Why does this matter? Because these interpolations are not just used for pricing simple (“vanilla”) options. They also form the backbone of more complex pricing models for exotic derivatives, especially those based on local or stochastic volatility. If the interpolation is flawed, errors can propagate through the entire risk management system.

The key message is cautionary:
methods that are widely accepted in practice may still break down under certain conditions, leading to incorrect risk estimates and potential mispricing.

By identifying these failures explicitly, the article helps practitioners understand where existing tools are unreliable and encourages more robust approaches when building volatility surfaces and managing FX option risk.

In short, the work highlights that small technical assumptions in financial models can have large real-world consequences, especially in markets where precision and consistency are critical.

Arithmetic Average RFR Cap and Floor Valuation With the SABR Model

Patrick Hagan and Georgios Skoufis

Interest rates are increasingly based on risk-free reference rates (RFRs), which are calculated from daily overnight rates.
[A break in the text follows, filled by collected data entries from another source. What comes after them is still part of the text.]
(* ===== verification/DocFiles.v ===== *)
(** * The file operations of a document

    What a document of file operations (edits, creates, unlinks) says of each
    path: its content operations in canonical order, with the path index
    erased ([doc_content]), and the paths it creates and unlinks
    ([doc_names]).  Canonicalizing keeps both up to that order, and
    [Green::resolve] reads exactly them. *)

From S2P Require Import Prelude Range OpsDoc ByteSplice PosMap Special Origin IncrementDoc DocOrder.
From S2P Require Import History Rejected Identity Green.
#[local] Open Scope N_scope.

Definition file_kind (k : OpKind.t) : bool :=
  is_content k || bool_decide (k = OpKind.Create) || bool_decide (k = OpKind.Unlink).

(** An operation with its path index erased. *)
Definition strip (op : Op) : Op := with_path op 0.

(** The operations that name a path, by a table. *)
Definition names_path (t : PathTable) (p : string) (op : Op) : Prop := pt_path t (op_path op) = Some p.
#[export] Instance names_path_dec t p op : Decision (names_path t p op).
Proof. unfold names_path. apply _. Defined.

Definition content_on (t : PathTable) (p : string) (op : Op) : Prop :=
  is_content (op_kind op) = true ∧ names_path t p op.
#[export] Instance content_on_dec t p op : Decision (content_on t p op).
Proof. unfold content_on. apply _. Defined.

Definition doc_content (d : OpsDoc) (p : string) : list Op :=
  map strip (filter (content_on (paths d) p) (ops d)).
Definition doc_names (d : OpsDoc) (k : OpKind.t) (p : string) : Prop :=
  ∃ op, op ∈ ops d ∧ op_kind op = k ∧ names_path (paths d) p op.

(** A document of file operations whose references index a table of distinct paths. *)
Record file_doc (d : OpsDoc) : Prop := {
  fd_size : len (pt_paths (paths d)) ≤ u16_max + 1;
  fd_distinct : NoDup (pt_paths (paths d));
  fd_ops : ∀ op, op ∈ ops d → file_kind (op_kind op) = true ∧ op_path op < len (pt_paths (paths d))
}.

(** ** The engine does not read the path index *)
Lemma apply_strip base os post : apply base (map strip os) post = apply base os post.
Proof.
  unfold apply. assert (E : ∀ st, foldl (apply_step base post) st (map strip os)
    = foldl (apply_step base post) st os); [|by rewrite E].
  induction os as [|op os IH]; intros st; [done|]. cbn [map foldl]. rewrite IH. by destruct st.
Qed.

Lemma fits_base_strip os blen plen : fits_base (map strip os) blen plen = fits_base os blen plen.
Proof. unfold fits_base. induction os as [|op os IH]; [done|]. cbn [map forallb]. by rewrite IH. Qed.

(** ** Canonicalizing *)
Lemma canonical_table d :
  pt_paths (paths (canonicalize d)) ≡ₚ pt_paths (paths d).
Proof.
  unfold canonicalize. destruct (sort_and_remap (paths d)) as [t remap] eqn:E.
  assert (t = mkPathTable (sorted_entries (paths d)).*2) as -> by (unfold sort_and_remap in E; by simplify_eq).
  cbn [paths pt_paths]. unfold sorted_entries. rewrite sort_by_perm. by rewrite enumerate_from_values.
Qed.

Lemma elem_of_canonical d op :
  op ∈ ops (canonicalize d) ↔ ∃ op', op = remap_op (sort_and_remap (paths d)).2 op' ∧ op' ∈ ops d.
Proof.
  unfold canonicalize. destruct (sort_and_remap (paths d)) as [t remap]. cbn [ops snd].
  rewrite elem_of_sort_by. change (map ?f ?l) with (f <$> l). by rewrite list_elem_of_fmap.
Qed.

(** A file operation remapped: its path index alone changes, its name stays. *)
Lemma remap_file_op d op :
  file_doc d → op ∈ ops d →
  let op' := remap_op (sort_and_remap (paths d)).2 op in
  strip op' = strip op ∧ op_kind op' = op_kind op ∧
  op_path op' < len (pt_paths (paths (canonicalize d))) ∧
  pt_path (paths (canonicalize d)) (op_path op') = pt_path (paths d) (op_path op).
Proof.
  intros [Hs Hd Hops] Hin. destruct (Hops op Hin) as [Hk Hp].
  destruct (remap_same_path (paths d) (op_path op) Hs Hp) as (j & Hj & Hjl & Hjp).
  assert (Ec : paths (canonicalize d) = (sort_and_remap (paths d)).1).
  { unfold canonicalize. by destruct (sort_and_remap (paths d)). }
  rewrite Ec. unfold remap_op.
  destruct op as [k fl pa at_ l src]; destruct k; try done;
    cbn [op_kind with_src with_at op_path] in *; rewrite Hj; done.
Qed.

Lemma canonicalize_file_doc d : file_doc d → file_doc (canonicalize d).
Proof.
  intros Hd. pose proof (canonical_table d) as Ht. constructor.
  - assert (len (pt_paths (paths (canonicalize d))) = len (pt_paths (paths d))) as ->
      by (unfold len; by rewrite Ht). apply Hd.
  - rewrite Ht. apply Hd.
  - intros op (op' & -> & Hin)%elem_of_canonical.
    destruct (remap_file_op d op' Hd Hin) as (_ & -> & Hlt & _). split; [by apply (fd_ops _ Hd)|done].
Qed.

Lemma canonicalize_names d k p : file_doc d → doc_names (canonicalize d) k p ↔ doc_names d k p.
Proof.
  intros Hd. unfold doc_names, names_path. split.
  - intros (op & (op' & -> & Hin)%elem_of_canonical & Hk & Hp).
    destruct (remap_file_op d op' Hd Hin) as (_ & Hk' & _ & Hp').
    exists op'. split_and!; [done|congruence|congruence].
  - intros (op & Hin & Hk & Hp). destruct (remap_file_op d op Hd Hin) as (_ & Hk' & _ & Hp').
    eexists. rewrite elem_of_canonical. split_and!; [by eexists|congruence|congruence].
Qed.

(** Distinct paths: one index per name. *)
Lemma names_path_inj t p a b :
  NoDup (pt_paths t) → names_path t p a → names_path t p b → op_path a = op_path b.
Proof.
  unfold names_path, pt_path, lookupN. intros Hnd.
  repeat split_if; try done. intros Ha Hb.
  apply N2Nat.inj. by eapply NoDup_lookup.
Qed.

Lemma op_leb_strip a b : op_path a = op_path b → op_leb (strip a) (strip b) = op_leb a b.
Proof. intros E. unfold op_leb, strip. cbn. by rewrite E, N.eqb_refl. Qed.

Lemma filter_map_ext {A B} (P : B → Prop) (Q : A → Prop) `{!∀ x, Decision (P x)} `{!∀ x, Decision (Q x)}
    (f : A → B) (l : list A) :
  (∀ x, x ∈ l → P (f x) ↔ Q x) → filter P (map f l) = map f (filter Q l).
Proof.
  induction l as [|x l IH]; intros Hf; [done|]. cbn [map]. rewrite !filter_cons.
  assert (Hx := Hf x ltac:(by left)). rewrite IH by (intros; apply Hf; by right).
  repeat case_decide; naive_solver.
Qed.

Lemma canonicalize_content d p :
  file_doc d → doc_content (canonicalize d) p = sort_by op_leb (doc_content d p).
Proof.
  intros Hd. pose proof (canonicalize_file_doc d Hd) as [_ Hnd _].
  unfold doc_content at 1.
  assert (Eops : ops (canonicalize d) = sort_by op_leb (map (remap_op (sort_and_remap (paths d)).2) (ops d))).
  { unfold canonicalize. by destruct (sort_and_remap (paths d)). }
  rewrite Eops, (filter_sort_by op_leb op_leb_total op_leb_trans).
  rewrite (filter_map_ext _ (content_on (paths d) p)).
  2: { intros op Hin. destruct (remap_file_op d op Hd Hin) as (_ & Hk & _ & Hp).
       unfold content_on, names_path. by rewrite Hk, Hp. }
  rewrite (map_sort_by op_leb op_leb).
  - f_equal. unfold doc_content. rewrite map_map. apply map_ext_in. intros op Hin.
    apply list_elem_of_In, list_elem_of_filter in Hin as [_ Hin].
    by apply (remap_file_op d op Hd Hin).
  - intros a b Ha Hb. apply op_leb_strip.
    apply list_elem_of_fmap in Ha as (a' & -> & Ha). apply list_elem_of_fmap in Hb as (b' & -> & Hb).
    apply list_elem_of_filter in Ha as [[_ Ha] Hina]. apply list_elem_of_filter in Hb as [[_ Hb] Hinb].
    destruct (remap_file_op d a' Hd Hina) as (_ & _ & _ & Ea).
    destruct (remap_file_op d b' Hd Hinb) as (_ & _ & _ & Eb).
    eapply names_path_inj; [exact Hnd|unfold names_path; rewrite Ea; exact Ha|].
    unfold names_path. rewrite Eb. exact Hb.
Qed.

(** ** What [resolve] reads *)
Lemma ref_name_path d i p : len (pt_paths (paths d)) ≤ u16_max + 1 → i < len (pt_paths (paths d)) →
  ref_name d i = p ↔ pt_path (paths d) i = Some p.
Proof.
  intros Hs Hi. unfold ref_name. rewrite clamp_u16_small by (unfold u16_max in *; lia).
  unfold pt_path, lookupN. rewrite (proj2 (N.ltb_lt _ _)) by done.
  destruct (lookup_lt_is_Some_2 (pt_paths (paths d)) (N.to_nat i)) as [x ->]; [unfold len in Hi; lia|].
  cbn. split; congruence.
Qed.

(** The resolution of a document of file operations. *)
Record file_resolved (d : OpsDoc) (os : list Op) (r : Resolved) : Prop := {
  fr_content : ∀ p, default [] (r_content r !! p) = filter (content_on (paths d) p) os;
  fr_nonempty : ∀ p, r_content r !! p ≠ Some [];
  fr_creates : ∀ p, p ∈ r_creates r ↔ ∃ op, op ∈ os ∧ op_kind op = OpKind.Create ∧ names_path (paths d) p op;
  fr_unlinks : ∀ p, p ∈ r_unlinks r ↔ ∃ op, op ∈ os ∧ op_kind op = OpKind.Unlink ∧ names_path (paths d) p op;
  fr_other : r_specials r = ∅ ∧ r_invalid r = ∅ ∧ r_mkdirs r = ∅ ∧ r_rmdirs r = ∅ ∧ r_modes r = ∅ ∧
    r_symlinks r = ∅ ∧ r_hardlinks r = ∅ ∧ r_renames r = ∅ ∧ r_xattr_sets r = [] ∧ r_xattr_removes r = []
}.

Lemma names_snoc d os op k p :
  (∃ o, o ∈ os ++ [op] ∧ op_kind o = k ∧ names_path (paths d) p o) ↔
  (∃ o, o ∈ os ∧ op_kind o = k ∧ names_path (paths d) p o) ∨ (op_kind op = k ∧ names_path (paths d) p op).
Proof.
  split.
  - intros (o & Hin & Hk & Hn). apply elem_of_app in Hin as [Hin|Hin%list_elem_of_singleton].
    + left. by exists o.
    + right. by subst.
  - intros [(o & Hin & Hk & Hn)|[Hk Hn]]; [exists o|exists op]; rewrite elem_of_app, list_elem_of_singleton; auto.
Qed.

Lemma file_resolved_content d os r op :
  len (pt_paths (paths d)) ≤ u16_max + 1 → op_path op < len (pt_paths (paths d)) →
  is_content (op_kind op) = true → file_resolved d os r →
  file_resolved d (os ++ [op])
    (mkResolved (<[ref_name d (op_path op) := default [] (r_content r !! ref_name d (op_path op)) ++ [op]]>
        (r_content r)) (r_creates r) (r_specials r) (r_invalid r) (r_unlinks r) (r_mkdirs r) (r_rmdirs r)
       (r_modes r) (r_symlinks r) (r_hardlinks r) (r_renames r) (r_xattr_sets r) (r_xattr_removes r)).
Proof.
  intros Hs Hp Hc [Hcon Hne Hcr Hun Hot]. constructor; cbn; [| | | |done].
  - intros p. rewrite filter_app, lookup_insert, <- Hcon. rewrite filter_cons, filter_nil.
    case_decide as E; case_decide as E'.
    + by subst p.
    + destruct E'. split; [done|]. by apply ref_name_path.
    + destruct E. apply ref_name_path; [done..|]. apply E'.
    + by rewrite app_nil_r.
  - intros p. rewrite lookup_insert. case_decide; [|apply Hne]. intros [= E]. by apply app_nil in E as [_ ?].
  - intros p. rewrite Hcr, names_snoc. split; [by left|]. intros [?|[Hk _]]; [done|]. by rewrite Hk in Hc.
  - intros p. rewrite Hun, names_snoc. split; [by left|]. intros [?|[Hk _]]; [done|]. by rewrite Hk in Hc.
Qed.

Lemma resolve_file_ops inc os :
  len (pt_paths (paths (inc_doc inc))) ≤ u16_max + 1 →
  (∀ op, op ∈ os → file_kind (op_kind op) = true ∧ op_path op < len (pt_paths (paths (inc_doc inc)))) →
  file_resolved (inc_doc inc) os (foldl (resolve_op inc) resolved_empty os).
Proof.
  intros Hs. induction os as [|op os IH] using rev_ind; intros Hops.
  { constructor; cbn; try done; intros p; try rewrite lookup_empty; try done; set_solver. }
  destruct (Hops op) as [Hk Hp]; [apply elem_of_app; right; by left|].
  assert (Hr : file_resolved (inc_doc inc) os (foldl (resolve_op inc) resolved_empty os)).
  { apply IH. intros o Ho. apply Hops, elem_of_app. by left. }
  rewrite foldl_app. cbn [foldl]. revert Hr. generalize (foldl (resolve_op inc) resolved_empty os).
  intros r Hr. destruct (is_content (op_kind op)) eqn:Hc.
  { pose proof (file_resolved_content _ _ _ _ Hs Hp Hc Hr) as Hr'. destruct r. unfold resolve_op.
    destruct (op_kind op); done. }
  destruct Hr as [Hcon Hne Hcr Hun Hot]. destruct r as [co cr sp iv un mk rm mo sy ha re xs xr].
  assert (Hf : ∀ p, filter (content_on (paths (inc_doc inc)) p) (os ++ [op])
    = filter (content_on (paths (inc_doc inc)) p) os).
  { intros p. rewrite filter_app, filter_cons_False, filter_nil, app_nil_r; [done|].
    intros [Hc' _]. congruence. }
  unfold file_kind in Hk. rewrite Hc in Hk. unfold resolve_op.
  destruct (op_kind op) eqn:Ek; try done; cbn in *; constructor; cbn; try done;
    intros p; rewrite ?Hf; try apply Hcon; try apply Hne; rewrite ?names_snoc, ?Ek;
    rewrite ?elem_of_union, ?elem_of_singleton, ?Hcr, ?Hun.
  - unfold names_path. rewrite <- ref_name_path by done. intuition congruence.
  - intuition congruence.
  - intuition congruence.
  - unfold names_path. rewrite <- ref_name_path by done. intuition congruence.
Qed.

Lemma resolve_file_doc inc :
  file_doc (inc_doc inc) → file_resolved (inc_doc inc) (ops (inc_doc inc)) (resolve inc).
Proof.
  intros [Hs _ Hops]. pose proof (resolve_file_ops inc (ops (inc_doc inc)) Hs Hops) as Hr.
  unfold resolve. cbv zeta. destruct (foldl (resolve_op inc) resolved_empty (ops (inc_doc inc))) as
    [co cr sp iv un mk rm mo sy ha re xs xr]. destruct Hr as [Hcon Hne Hcr Hun Hot]. cbn in *.
  destruct Hot as (-> & -> & -> & -> & -> & -> & -> & -> & -> & ->).
  constructor; cbn; try done.
Qed.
Financial products tied to these rates — such as caps and floors that protect against rates rising too high or falling too low — can be surprisingly complex to value because they depend on daily averages over time, not just a single future rate.

This article presents a clean and robust way to price such products without relying on a specific market model. The authors derive a general pricing formula for caps and floors based on the arithmetic average of daily RFRs. Instead of approximations, the method rewrites the problem in terms of simpler building blocks that traders already understand and actively trade.

The key insight is that the complex payoff can be decomposed into:

• standard (“vanilla”) RFR caps and floors, and
• additional terms that correctly account for the curvature (or convexity) created by daily compounding.

This decomposition makes the pricing transparent and practical, because it relies only on instruments already quoted in the market.

The authors then show how the formula works in a widely used interest-rate model, where it becomes fully explicit and easy to compute using observable market prices. They also verify an important consistency check — known as call–put parity — which confirms that the pricing framework is internally sound.

In simple terms, the paper shows how a seemingly complicated interest-rate product can be priced accurately, transparently, and consistently using familiar market instruments. This is particularly valuable in modern interest-rate markets, where robustness and model independence are essential for risk management and regulatory confidence.

Learning with Expected Signatures: Theory and Applications

Lorenzo Lucchese, Mikko S Pakkanen, and Almut ED Veraart

Many modern datasets come in the form of streams over time — such as financial prices, sensor readings, or user activity logs. A central challenge is how to turn these complex, wiggly time series into a compact set of features that still captures what really matters.

This work focuses on a powerful mathematical tool called the expected signature, which transforms time-series data into a much smaller set of numbers while preserving an extraordinary amount of information. In fact, in theory, this transformation is rich enough to fully describe the underlying process that generated the data — without assuming any specific model. That makes it especially attractive for machine-learning applications where flexibility and robustness are important.

The paper provides new theoretical guarantees showing that the way the expected signature is computed from real, discrete data does in fact converge to its ideal, continuous-time version. This closes an important gap between theory and practice and gives a stronger foundation for using expected signatures in machine-learning systems.

Finally, the authors show that in a common and important case — when the data behaves like a “fair game” with no built-in trend — a small tweak to the method can significantly improve accuracy. Tests on real data confirm that this improvement leads to better predictions. Overall, the work strengthens the case for expected signatures as a reliable, model-free way to learn from time-series data, with practical benefits for machine learning across many fields.